(Records from a data source)
┄┄┄┄┄┄┄┄┄┄┄┄┄┄┄┄┄┄┄┄
(** * rcsection: flexural design of reinforced-concrete sections

    A shallow embedding of the analysis/design engine of the repository
    ([core/engine.py], [core/helpers.py], [core/material/material.py],
    [core/section/rectangular.py], [core/section/tshape.py],
    [core/exceptions.py]) and the properties its specification states.

    Numbers.  Every quantity of the program is a Python [float] (the few
    [int]s of the lookup tables are promoted on first use).  They are
    modelled here as real numbers with exact arithmetic: [+], [-], [*],
    [abs], [max] and [math.sqrt] are the operations of [R], comparisons
    are the decidable order of [R] read as booleans.  Rounding, infinite
    results and NaN are outside the model.  The one overflow that raises
    is modelled: a power [x ** n] whose value is too large for a float
    raises [OverflowError], and is the fallible [float_pow].

    Division.  Python raises [ZeroDivisionError] on a zero divisor.  A
    division whose divisor is computed from the inputs is therefore the
    fallible [fdiv]; a division by a literal constant (or by the constant
    elastic modulus of steel) is the total [/].

    Exceptions.  A method that can raise returns a [result]; [raise] is
    [Raise e], and sequencing stops at the first exception, as in Python. *)

From Stdlib Require Import Reals Lra Psatz Bool List Sorted Permutation ZArith.
Import ListNotations.
Open Scope R_scope.

(* ================================================================== *)
(** ** Booleans from the order of the reals *)
(* ================================================================== *)

Definition Rltb (a b : R) : bool := if Rlt_dec a b then true else false.
Definition Rleb (a b : R) : bool := if Rle_dec a b then true else false.
Definition Rgtb (a b : R) : bool := Rltb b a.
Definition Rgeb (a b : R) : bool := Rleb b a.

Infix "<?" := Rltb (at level 70, no associativity) : R_scope.
Infix "<=?" := Rleb (at level 70, no associativity) : R_scope.
Infix ">?" := Rgtb (at level 70, no associativity) : R_scope.
Infix ">=?" := Rgeb (at level 70, no associativity) : R_scope.

(* ================================================================== *)
(** ** core/exceptions.py *)
(* ================================================================== *)

Module Exceptions.

(** [SectionCapacityError] carries a message; the constructor names the
    [raise] statement of [core/engine.py] that built it (the numbers it
    formats are kept as arguments). *)
Inductive CapacityMessage : Type :=
| TensionTooLarge                          (* get_maximum_capacity: As_max < 0 *)
| DemandExceedsMax (mu max_phi_mn : R)     (* design_flexural_reinforcement *)
| StrengthInsufficient (phi_mn mu : R)     (* check_section_adequacy_or_raise *)
| AxialLoadExceeded (pu max_pu_limit : R)  (* _check_axial_load_limit *)
| InvalidSectionData                       (* _analyze_rectangular: b=0 or fck=0 *)
| FlangeWidthZero                          (* _analyze_tsection, first denominator *)
| WebWidthZero                             (* _analyze_tsection, second denominator *)
| NeutralAxisOutside.                      (* c <= 0, both analyzers *)

Inductive exn : Type :=
| ValueError
| ZeroDivisionError
| OverflowError
| NotImplementedError
| MaterialError
| SectionError
| SectionCapacityError (message : CapacityMessage)
| DuctilityError (et et_min : R)
| MinReinforcementError (phi_mn mcr_check_val : R).
(** * KhojDaSearch: the file indexer and the search query of [src/main.py]

    A shallow embedding of [FileIndexer] (the indexing thread), of
    [SearchBar.search] (the query) and of the part of [KhojDaSearch] that
    starts the thread and receives its signals, with the SQLite table
    [files] as an ordered list of rows.

    Modelling conventions.
    - Text is [string]; a character is a code point below U+0100, the range
      in which [str.lower] and [str.isspace] act on one character at a time.
      Case folding of SQLite's [LIKE] touches ASCII letters only, as SQLite's
      does.
    - Python integers are [Z].  A Python float is the rational number it
      denotes; every operation on floats gives the exact result rounded to 53
      significant bits, ties to even, as IEEE 754 double precision does.  The
      range of the exponent is not modelled (no overflow, no subnormal
      numbers); [int] truncates toward zero.
    - An exception that leaves a function is the [inl] of its result.  Inside
      [run] the exception that has left the loops is kept in the state
      ([raised]), with the state as it was when the exception was raised:
      that state is what the other connections and the receivers of the
      signals have seen.
    - What depends on the machine is given from outside: the text
      [datetime.fromtimestamp(...).strftime(...)] returns or the exception
      it raises, and the exception [cursor.execute] raises for the values
      of an [INSERT], if it raises one.  [conn.commit()] on the open
      connection succeeds.
    - [self.stopped] is written by another thread.  The worker sees the flag
      only when it reads it, so the interleaving is given by the number of
      reads that still see [False] ([pending_stop]). *)

From Stdlib Require Import ZArith QArith Qround Qpower List String Ascii Bool.
From Stdlib Require Import Lia Lqa.
From Stdlib Require Import Sorted Permutation.
Import ListNotations.
(** * providers/aws/aws_provider.py : identity bootstrap, regional clients and
      Security Hub reconciliation, as a shallow embedding.

    Python values are embedded as Rocq data (records for the dataclasses and
    for the JSON objects the code reads field by field), Python control flow
    as a state-and-outcome monad: a computation threads the log written
    through [logger], the trace of the calls made to AWS and the state of
    the finding store, and ends by returning, by raising an exception or by
    [sys.exit()]. *)

From Stdlib Require Import ZArith Lia Ascii String List DecimalString.
From stdpp Require Import base option list sorting strings gmap sets.

Local Open Scope string_scope.

(** ** Python runtime: exceptions, outcomes, logging *)

(** An exception, as the handlers of this file print it:
    [error.__class__.__name__] and [str(error)]. *)
Record PyExc : Type := mkExc { exc_class : string; exc_msg : string }.

(** What an API call of a collaborator gives back: a value, or an exception
    derived from [Exception]. *)
Definition Result (A : Type) : Type := (PyExc + A)%type.

(** How a computation ends: [return], an exception that is still
    propagating, or [sys.exit()], which no [except Exception] catches. *)
Inductive Outcome (A : Type) : Type :=
| Return (a : A)
| Raise (e : PyExc)
| SysExit.
Arguments Return {A} a.
Arguments Raise {A} e.
Arguments SysExit {A}.

Inductive Level : Type := INFO | ERROR | CRITICAL.

Record LogRecord : Type := mkLog { levelname : Level; message : string }.

#[global] Instance PyExc_eq_dec : EqDecision PyExc.
Proof. solve_decision. Defined.
#[global] Instance Level_eq_dec : EqDecision Level.
Proof. solve_decision. Defined.
#[global] Instance LogRecord_eq_dec : EqDecision LogRecord.
Proof. solve_decision. Defined.

(** ** Python helpers used by the source *)

(** [s.split(sep)] for a one-character separator. *)
Fixpoint split (sep : ascii) (s : string) : list string :=
  match s with
  | EmptyString => [""]
  | String c s' =>
      if Ascii.eqb c sep then "" :: split sep s'
      else match split sep s' with
           | w :: ws => String c w :: ws
           | [] => [String c ""]
           end
  end.

(** [needle in haystack] on strings. *)
Definition str_contains (needle haystack : string) : bool :=
  match String.index 0 needle haystack with Some _ => true | None => false end.

(** [str(n)] for a natural number, as an f-string prints [len(...)]. *)
Definition str_of_nat (n : nat) : string :=
  NilEmpty.string_of_uint (Nat.to_uint n).

(** Truthiness of a value that is [None] or a [str]. *)
Definition truthy_str (o : option string) : bool :=
  match o with
  | Some s => negb (String.eqb s "")
  | None => false
  end.

(** Truthiness of a value that is [None] or a list. *)
Definition truthy_list {A} (o : option (list A)) : bool :=
  match o with
  | Some (_ :: _) => true
  | _ => false
  end.

(** [range(0, stop, step)] for a positive step: [ceil(stop / step)] values
    [0, step, 2*step, ...]. *)
Definition py_range (stop step : nat) : list nat :=
  map (fun k => k * step) (seq 0 ((stop + step - 1) / step)).
(* ===== verification/CommitEvent.v ===== *)
(** * Commit events (nemu/include/debug/commit_event.h)

    The record of one retired instruction, shared by NEMU and the NPC
    simulator, and [commit_event_compare], which DiffTest uses to find the first
    field on which reference and design disagree.  [event_agrees] is the
    specification of agreement: the fields compared, and under which
    conditions. *)
From S2P Require Import Prelude.

Record CommitEvent := {
  retire : Z; cycle : Z;
  ev_pc : Z; ev_inst : Z; next_pc : Z;
  has_wb : Z; ev_rd : Z; rd_value : Z;
  ev_exception : Z; ev_cause : Z;
  mem_valid : Z; mem_is_write : Z; mem_size : Z;
  mem_addr : Z; mem_wdata : Z; mem_rdata : Z;
}.

(** [memset(&ev, 0, sizeof(ev))]. *)
Definition CommitEvent_zero : CommitEvent :=
  {| retire := 0; cycle := 0; ev_pc := 0; ev_inst := 0; next_pc := 0;
     has_wb := 0; ev_rd := 0; rd_value := 0; ev_exception := 0; ev_cause := 0;
     mem_valid := 0; mem_is_write := 0; mem_size := 0;
     mem_addr := 0; mem_wdata := 0; mem_rdata := 0 |}.

Inductive CommitDiffKind :=
| COMMIT_DIFF_NONE | COMMIT_DIFF_PC | COMMIT_DIFF_INST | COMMIT_DIFF_NEXT_PC
| COMMIT_DIFF_EXCEPTION | COMMIT_DIFF_CAUSE
| COMMIT_DIFF_WB_VALID | COMMIT_DIFF_WB_REG | COMMIT_DIFF_WB_VALUE.
#[export] Instance CommitDiffKind_eq_dec : EqDecision CommitDiffKind.
Proof. solve_decision. Defined.

Record CommitDiff := {
  kind : CommitDiffKind;
  diff_field : string;
  ref_value : Z;
  dut_value : Z;
}.

Definition SET_DIFF (k : CommitDiffKind) (name : string) (rv dv : Z) : bool * CommitDiff :=
  (false, {| kind := k; diff_field := name; ref_value := u32 rv; dut_value := u32 dv |}).

(** The result and the diff written through a non-null [diff] pointer. *)
Definition commit_event_compare (ref dut : CommitEvent) : bool * CommitDiff :=
  let agree := (true, {| kind := COMMIT_DIFF_NONE; diff_field := EmptyString; ref_value := 0; dut_value := 0 |}) in
  if negb (ev_pc ref =? ev_pc dut) then SET_DIFF COMMIT_DIFF_PC "pc" (ev_pc ref) (ev_pc dut) else
  if negb (ev_inst ref =? ev_inst dut) then SET_DIFF COMMIT_DIFF_INST "inst" (ev_inst ref) (ev_inst dut) else
  if negb (next_pc ref =? next_pc dut) then SET_DIFF COMMIT_DIFF_NEXT_PC "next_pc" (next_pc ref) (next_pc dut) else
  if negb (ev_exception ref =? ev_exception dut) then
    SET_DIFF COMMIT_DIFF_EXCEPTION "exception" (ev_exception ref) (ev_exception dut) else
  if negb (ev_exception ref =? 0) && negb (ev_cause ref =? ev_cause dut) then
    SET_DIFF COMMIT_DIFF_CAUSE "cause" (ev_cause ref) (ev_cause dut) else
  if negb (has_wb ref =? has_wb dut) then SET_DIFF COMMIT_DIFF_WB_VALID "has_wb" (has_wb ref) (has_wb dut) else
  if negb (has_wb ref =? 0) then
    if negb (ev_rd ref =? ev_rd dut) then SET_DIFF COMMIT_DIFF_WB_REG "rd" (ev_rd ref) (ev_rd dut) else
    if negb (rd_value ref =? rd_value dut) then
      SET_DIFF COMMIT_DIFF_WB_VALUE "rd_value" (rd_value ref) (rd_value dut) else
    agree
  else agree.

(** ** Specification *)

(** The architecturally visible part of an event: the cause only of an
    exception, the register only of a write-back. *)
Definition observe (e : CommitEvent) : Z * Z * Z * Z * option Z * Z * option (Z * Z) :=
  (ev_pc e, ev_inst e, next_pc e, ev_exception e,
   (if ev_exception e =? 0 then None else Some (ev_cause e)),
   has_wb e,
   (if has_wb e =? 0 then None else Some (ev_rd e, rd_value e))).

Definition event_agrees : relation CommitEvent := fun a b => observe a = observe b.

#[export] Instance event_agrees_equivalence : Equivalence event_agrees.
Proof. split; unfold event_agrees; [intros ?|intros ? ? ?|intros ? ? ? ? ?]; congruence. Qed.

Ltac cmp_cases :=
  repeat match goal with
  | |- context [?a =? ?b] => destruct (Z.eqb_spec a b); cbn [negb andb]
  end.

(** The comparison as a whole, by cases on the fields. *)
Lemma compare_spec ref dut :
  fst (commit_event_compare ref dut) = true <-> event_agrees ref dut.
Proof.
  unfold commit_event_compare, event_agrees, observe, SET_DIFF.
  cmp_cases; cbn; split; intros; congruence || (exfalso; congruence) || (simplify_eq; congruence).
Qed.

(** The diff reports none exactly when the comparison succeeds. *)
Lemma compare_kind ref dut :
  fst (commit_event_compare ref dut) = true <->
  kind (snd (commit_event_compare ref dut)) = COMMIT_DIFF_NONE.
Proof. unfold commit_event_compare, SET_DIFF. cmp_cases; cbn; split; congruence. Qed.

#[export] Instance compare_proper :
  Proper (event_agrees ==> event_agrees ==> eq) (fun a b => fst (commit_event_compare a b)).
Proof.
  intros a a' Ha b b' Hb. apply eq_true_iff_eq. rewrite !compare_spec.
  split; intros H; [by rewrite <- Ha, H | by rewrite Ha, H].
Qed.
┄┄┄┄┄┄┄┄┄┄┄┄┄┄┄┄┄┄┄┄
§ YOUR GOAL:
Reproduce exactly the section above that begins at the line containing "it raises, and" and ends at the line containing "only when it", leaving out all other lines.

§ RESULT OF THIS TASK:
      it raises, and the exception [cursor.execute] raises for the values
      of an [INSERT], if it raises one.  [conn.commit()] on the open
      connection succeeds.
    - [self.stopped] is written by another thread.  The worker sees the flag
      only when it reads it, so the interleaving is given by the number of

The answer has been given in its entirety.